TASK DESCRIPTION
From the data below, copy out every line in which the word "work" occurs.

Stored records
::::::::

Definition set_feedback (v : option string) (q : PartialQuestion) : PartialQuestion :=
  {| type := type q; qid := qid q; title := title q; questionText := questionText q;
     points := points q; difficulty := difficulty q; image := image q; hint := hint q;
     feedback := v; initialText := initialText q; answerKey := answerKey q;
     inputBox := inputBox q; bestAnswer := bestAnswer q; evaluation := evaluation q;
     scoring := scoring q; pairs := pairs q; options := options q;
     trueOption := trueOption q; falseOption := falseOption q; items := items q |}.

Definition set_initialText (v : option string) (q : PartialQuestion) : PartialQuestion :=
  {| type := type q; qid := qid q; title := title q; questionText := questionText q;
     points := points q; difficulty := difficulty q; image := image q; hint := hint q;
     feedback := feedback q; initialText := v; answerKey := answerKey q;
     inputBox := inputBox q; bestAnswer := bestAnswer q; evaluation := evaluation q;
     scoring := scoring q; pairs := pairs q; options := options q;
     trueOption := trueOption q; falseOption := falseOption q; items := items q |}.
Lemma cut_ok (text : string) (msgLen index : Z) :
  0 <= msgLen < len text ->
  (index = -1 \/ (0 <= index < len text /\ index <= msgLen)) ->
  exists part rest, cut text msgLen index = Ok (part, rest).
Proof.
  intros Hm Hi. unfold cut.
  destruct (Z.eqb_spec index (-1)) as [->|Hne].
  - rewrite slice_to_ok, slice_from_ok by lia. eauto.
  - destruct Hi as [Hi|Hi]; [contradiction|].
    rewrite slice_to_ok, slice_from_ok by lia. eauto.
Qed.

Lemma msgLen_write_line (line : string) (st : Logger.t * Sink) :
  Logger.msgLen (fst (write_line line st)) = Logger.msgLen (fst st).
Proof. destruct st as [l out]; reflexivity. Qed.

Lemma stdout_write_line (line : string) (st : Logger.t * Sink) :
  snd (write_line line st) = (snd st ++ [line])%list.
Proof. destruct st as [l out]; reflexivity. Qed.

(** One iteration of the outer loop writes one fragment and hands the
    record back unchanged: the rest of the text went into the copy. *)
Lemma splitBody_keeps_msg (msg : LogMsg.t) (st : Logger.t * Sink) :
  0 <= Logger.msgLen (fst st) < len (LogMsg.Message msg) ->
  exists part,
    splitBody msg st
    = Ok (msg, write_line (Marshal (LogMsg.set_Message msg part) ++ newline) st).
Proof.
  intros Hm. unfold splitBody.
  destruct (lastNewline_range (S (String.length (LogMsg.Message msg)))
              (LogMsg.Message msg) (Logger.msgLen (fst st)) (-1)
              (strings.Index (LogMsg.Message msg) newline)) as (r & -> & Hr).
  - left; reflexivity.
  - destruct (Index_newline_range (LogMsg.Message msg)) as [E|E]; [left; exact E|].
    right. split; [exact E|]. unfold len in *. lia.
  - destruct (cut_ok (LogMsg.Message msg) (Logger.msgLen (fst st)) r Hm Hr)
      as (part & rest & ->).
    exists part; reflexivity.
Qed.

Lemma splitBody_hard_cut (msg : LogMsg.t) (st : Logger.t * Sink) :
  0 <= Logger.msgLen (fst st) < len (LogMsg.Message msg) ->
  strings.Index (LogMsg.Message msg) newline = -1 ->
  splitBody msg st
  = Ok (msg,
        write_line
          (Marshal (LogMsg.set_Message msg
                      (take (Z.to_nat (Logger.msgLen (fst st))) (LogMsg.Message msg)))
             ++ newline) st).
Proof.
  intros Hm Hnl. unfold splitBody. rewrite Hnl, lastNewline_none.
  unfold cut. change (-1 =? -1) with true. cbv iota.
  rewrite slice_to_ok, slice_from_ok by lia. reflexivity.
Qed.

Lemma splitBody_negative (msg : LogMsg.t) (st : Logger.t * Sink) :
  Logger.msgLen (fst st) < 0 -> splitBody msg st = Panic SliceBounds.
Proof.
  intros Hm. unfold splitBody.
  assert (E : lastNewline (S (String.length (LogMsg.Message msg))) (LogMsg.Message msg)
                (Logger.msgLen (fst st)) (-1)
                (strings.Index (LogMsg.Message msg) newline) = Ok (-1)).
  { destruct (Index_newline_range (LogMsg.Message msg)) as [->|Hr];
      [apply lastNewline_none|].
    cbn [lastNewline].
    destruct (Z.eqb_spec (strings.Index (LogMsg.Message msg) newline) (-1)); [reflexivity|].
    destruct (Z.leb_spec (strings.Index (LogMsg.Message msg) newline)
                (Logger.msgLen (fst st))); [lia | reflexivity]. }
  rewrite E. unfold cut. change (-1 =? -1) with true. cbv iota.
  rewrite slice_to_negative by exact Hm. reflexivity.
Qed.

Lemma iter_shift {A : Type} (f : A -> A) (n : nat) (x : A) :
  Nat.iter n f (f x) = Nat.iter (S n) f x.
Proof. induction n as [|n IH]; simpl; [reflexivity | now rewrite IH]. Qed.

Lemma splitLoop_hard_cut_runs (msg : LogMsg.t) (m : Z) :
  0 <= m < len (LogMsg.Message msg) ->
  strings.Index (LogMsg.Message msg) newline = -1 ->
  forall fuel st,
    Logger.msgLen (fst st) = m ->
    splitLoop fuel msg st
    = Running
        (Nat.iter fuel
           (write_line
              (Marshal (LogMsg.set_Message msg (take (Z.to_nat m) (LogMsg.Message msg)))
                 ++ newline)) st).
Proof.
  intros Hm Hnl. induction fuel as [|f IH]; intros st Hst; cbn [splitLoop]; rewrite Hst.
  - destruct (Z.gtb_spec (len (LogMsg.Message msg)) m); [reflexivity | lia].
  - destruct (Z.gtb_spec (len (LogMsg.Message msg)) m); [|lia].
    rewrite splitBody_hard_cut by (rewrite ?Hst; assumption).
    rewrite Hst, IH by (rewrite msgLen_write_line; exact Hst).
    now rewrite iter_shift.
Qed.

Lemma splitLoop_runs (msg : LogMsg.t) (m : Z) :
  0 <= m < len (LogMsg.Message msg) ->
  forall fuel st,
    Logger.msgLen (fst st) = m ->
    exists st',
      splitLoop fuel msg st = Running st'
      /\ List.length (snd st') = (List.length (snd st) + fuel)%nat.
Proof.
  intros Hm. induction fuel as [|f IH]; intros st Hst; cbn [splitLoop]; rewrite Hst.
  - destruct (Z.gtb_spec (len (LogMsg.Message msg)) m); [|lia].
    exists st; split; [reflexivity | lia].
  - destruct (Z.gtb_spec (len (LogMsg.Message msg)) m); [|lia].
    destruct (splitBody_keeps_msg msg st) as (part & ->); [rewrite Hst; exact Hm|].
    destruct (IH (write_line (Marshal (LogMsg.set_Message msg part) ++ newline) st))
      as (st' & -> & Hlen); [rewrite msgLen_write_line; exact Hst|].
    exists st'; split; [reflexivity|].
    rewrite Hlen, stdout_write_line, length_app. simpl. lia.
Qed.

(** C1.  A record that passes the level filter and whose message is longer
    than the threshold and holds no newline is never split into
    ceil(len/threshold) lines: the loop of [printMessage] stores the rest of
    the text in the copy [msgPart], so after any number [fuel] of iterations
    it is still running and has written [fuel] copies of the line of the
    first [msgLen] bytes. *)
Theorem printMessage_long_message_repeats_first_fragment :
  forall (fuel : nat) (msg : LogMsg.t) (st : Logger.t * Sink),
    Logger.Level (fst st) <= LogMsg.Level msg ->
    0 <= Logger.msgLen (fst st) < len (LogMsg.Message msg) ->
    strings.Index (LogMsg.Message msg) newline = -1 ->
    printMessage fuel msg st
    = Running
        (Nat.iter fuel
           (write_line
              (Marshal
                 (LogMsg.set_Message msg
                    (take (Z.to_nat (Logger.msgLen (fst st))) (LogMsg.Message msg)))
                 ++ newline)) st).
Proof.
  intros fuel msg st Hlevel Hm Hnl. unfold printMessage.
  destruct (Z.ltb_spec (LogMsg.Level msg) (Logger.Level (fst st))); [lia|].
  now apply splitLoop_hard_cut_runs.
Qed.

Lemma printMessage_long_message_repeats_first_fragment_witness :
  printMessage 3 (sample_msg InfoLevel "hello world this is long") (sample_logger, [])
  = Running
      (Nat.iter 3
         (write_line (Marshal (sample_msg InfoLevel "hello worl") ++ newline))
         (sample_logger, [])).
Proof.
  apply (printMessage_long_message_repeats_first_fragment 3
           (sample_msg InfoLevel "hello world this is long") (sample_logger, [])).
  - vm_compute. discriminate.
  - vm_compute. split; [discriminate | reflexivity].
  - vm_compute. reflexivity.
Defined.

(** C2.  The splitting step does not terminate for a record that passes
    the filter and is longer than the threshold: the loop condition reads
    [msg.Message], which the loop never changes.  With a threshold of zero
    or more the loop is still running after any number of iterations and
    has written one line in each; with a negative threshold its first
    iteration panics on the slice bound. *)
Theorem printMessage_split_loop_never_exits :
  forall (fuel : nat) (msg : LogMsg.t) (st : Logger.t * Sink),
    Logger.Level (fst st) <= LogMsg.Level msg ->
    Logger.msgLen (fst st) < len (LogMsg.Message msg) ->
    (0 <= Logger.msgLen (fst st) ->
     exists st',
       printMessage fuel msg st = Running st'
       /\ List.length (snd st') = (List.length (snd st) + fuel)%nat)
    /\ (Logger.msgLen (fst st) < 0 ->
        printMessage (S fuel) msg st = Panicked SliceBounds).
Proof.
  intros fuel msg st Hlevel Hlen. unfold printMessage.
  destruct (Z.ltb_spec (LogMsg.Level msg) (Logger.Level (fst st))); [lia|].
  split; intros Hm.
  - apply (splitLoop_runs msg (Logger.msgLen (fst st))); [lia | reflexivity].
  - cbn [splitLoop].
    destruct (Z.gtb_spec (len (LogMsg.Message msg)) (Logger.msgLen (fst st))); [|lia].
    now rewrite splitBody_negative.
Qed.

Lemma printMessage_split_loop_never_exits_witness :
  exists st',
    printMessage 7
      (sample_msg InfoLevel ("ab" ++ newline ++ "cd" ++ newline ++ "efghijklmnop"))
      (sample_logger, []) = Running st'
    /\ List.length (snd st') = 7%nat.
Proof.
  apply (printMessage_split_loop_never_exits 7
           (sample_msg InfoLevel ("ab" ++ newline ++ "cd" ++ newline ++ "efghijklmnop"))
           (sample_logger, [])).
  - vm_compute. discriminate.
  - vm_compute. reflexivity.
  - vm_compute. discriminate.
Defined.

(** C5.  A record whose level is strictly below the level of the handle is
    dropped: [printMessage] returns at once and leaves standard output and
    every registered writer as they were, and so does the goroutine that
    holds such a record. *)
Theorem printMessage_drops_below_level :
  forall (fuel : nat) (msg : LogMsg.t) (l : Logger.t) (out : Sink),
    LogMsg.Level msg < Logger.Level l ->
    printMessage fuel msg (l, out) = Returned (l, out)
    /\ exists r,
        work fuel {| logger := l; routine := Holding msg; Stdout := out |}
        = Returned {| logger := l; routine := r; Stdout := out |}.
Proof.
  intros fuel msg l out Hlt.
  assert (E : printMessage fuel msg (l, out) = Returned (l, out)).
  { unfold printMessage. cbn [fst].
    destruct (Z.ltb_spec (LogMsg.Level msg) (Logger.Level l)); [reflexivity | lia]. }
  split; [exact E|].
  unfold work. cbn [routine logger Stdout]. rewrite E. eauto.
Qed.

Lemma printMessage_drops_below_level_witness :
  printMessage 5 (sample_msg DebugLevel "x")
    (Logger.mk "svc" EmptyString make_chan WarningLevel [[]; []] make_chan 8000, [])
  = Returned (Logger.mk "svc" EmptyString make_chan WarningLevel [[]; []] make_chan 8000, []).
Proof.
  apply (printMessage_drops_below_level 5 (sample_msg DebugLevel "x")
           (Logger.mk "svc" EmptyString make_chan WarningLevel [[]; []] make_chan 8000) []).
  vm_compute. reflexivity.
Defined.

(** ** The handle: stopping and logging *)

Lemma splitBody_output (msg msg' : LogMsg.t) (st st' : Logger.t * Sink) :
  splitBody msg st = Ok (msg', st') ->
  Logger.output (fst st') = Logger.output (fst st)
  /\ Logger.stop (fst st') = Logger.stop (fst st).
Proof.
  unfold splitBody.
  destruct (lastNewline _ _ _ _ _) as [index| |]; try discriminate.
  destruct (cut _ _ _) as [[part rest]| |]; try discriminate.
  intros H; injection H as <- <-. destruct st as [l out]; split; reflexivity.
Qed.

Lemma splitLoop_output (fuel : nat) :
  forall msg st st',
    splitLoop fuel msg st = Returned st' \/ splitLoop fuel msg st = Running st' ->
    Logger.output (fst st') = Logger.output (fst st)
    /\ Logger.stop (fst st') = Logger.stop (fst st).
Proof.
  induction fuel as [|f IH]; intros msg st st'; cbn [splitLoop];
    destruct (len (LogMsg.Message msg) >? Logger.msgLen (fst st)).
  - intros [H|H]; [discriminate|]. injection H as <-. split; reflexivity.
  - intros [H|H]; [|discriminate]. injection H as <-.
    destruct st as [l out]; split; reflexivity.
  - destruct (splitBody msg st) as [[m st1]| |] eqn:E.
    + intros H. apply IH in H. apply splitBody_output in E.
      destruct H as [-> ->]. exact E.
    + intros [H|H]; discriminate.
    + intros [H|H]; [discriminate|]. injection H as <-. split; reflexivity.
  - intros [H|H]; [|discriminate]. injection H as <-.
    destruct st as [l out]; split; reflexivity.
Qed.

Lemma printMessage_output (fuel : nat) (msg : LogMsg.t) (st st' : Logger.t * Sink) :
  printMessage fuel msg st = Returned st' \/ printMessage fuel msg st = Running st' ->
  Logger.output (fst st') = Logger.output (fst st)
  /\ Logger.stop (fst st') = Logger.stop (fst st).
Proof.
  unfold printMessage. destruct (LogMsg.Level msg <? Logger.Level (fst st)).
  - intros [H|H]; [|discriminate]. injection H as <-. split; reflexivity.
  - apply splitLoop_output.
Qed.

::::::::

RESPONSE TO THIS EXERCISE
        work fuel {| logger := l; routine := Holding msg; Stdout := out |}
  unfold work. cbn [routine logger Stdout]. rewrite E. eauto.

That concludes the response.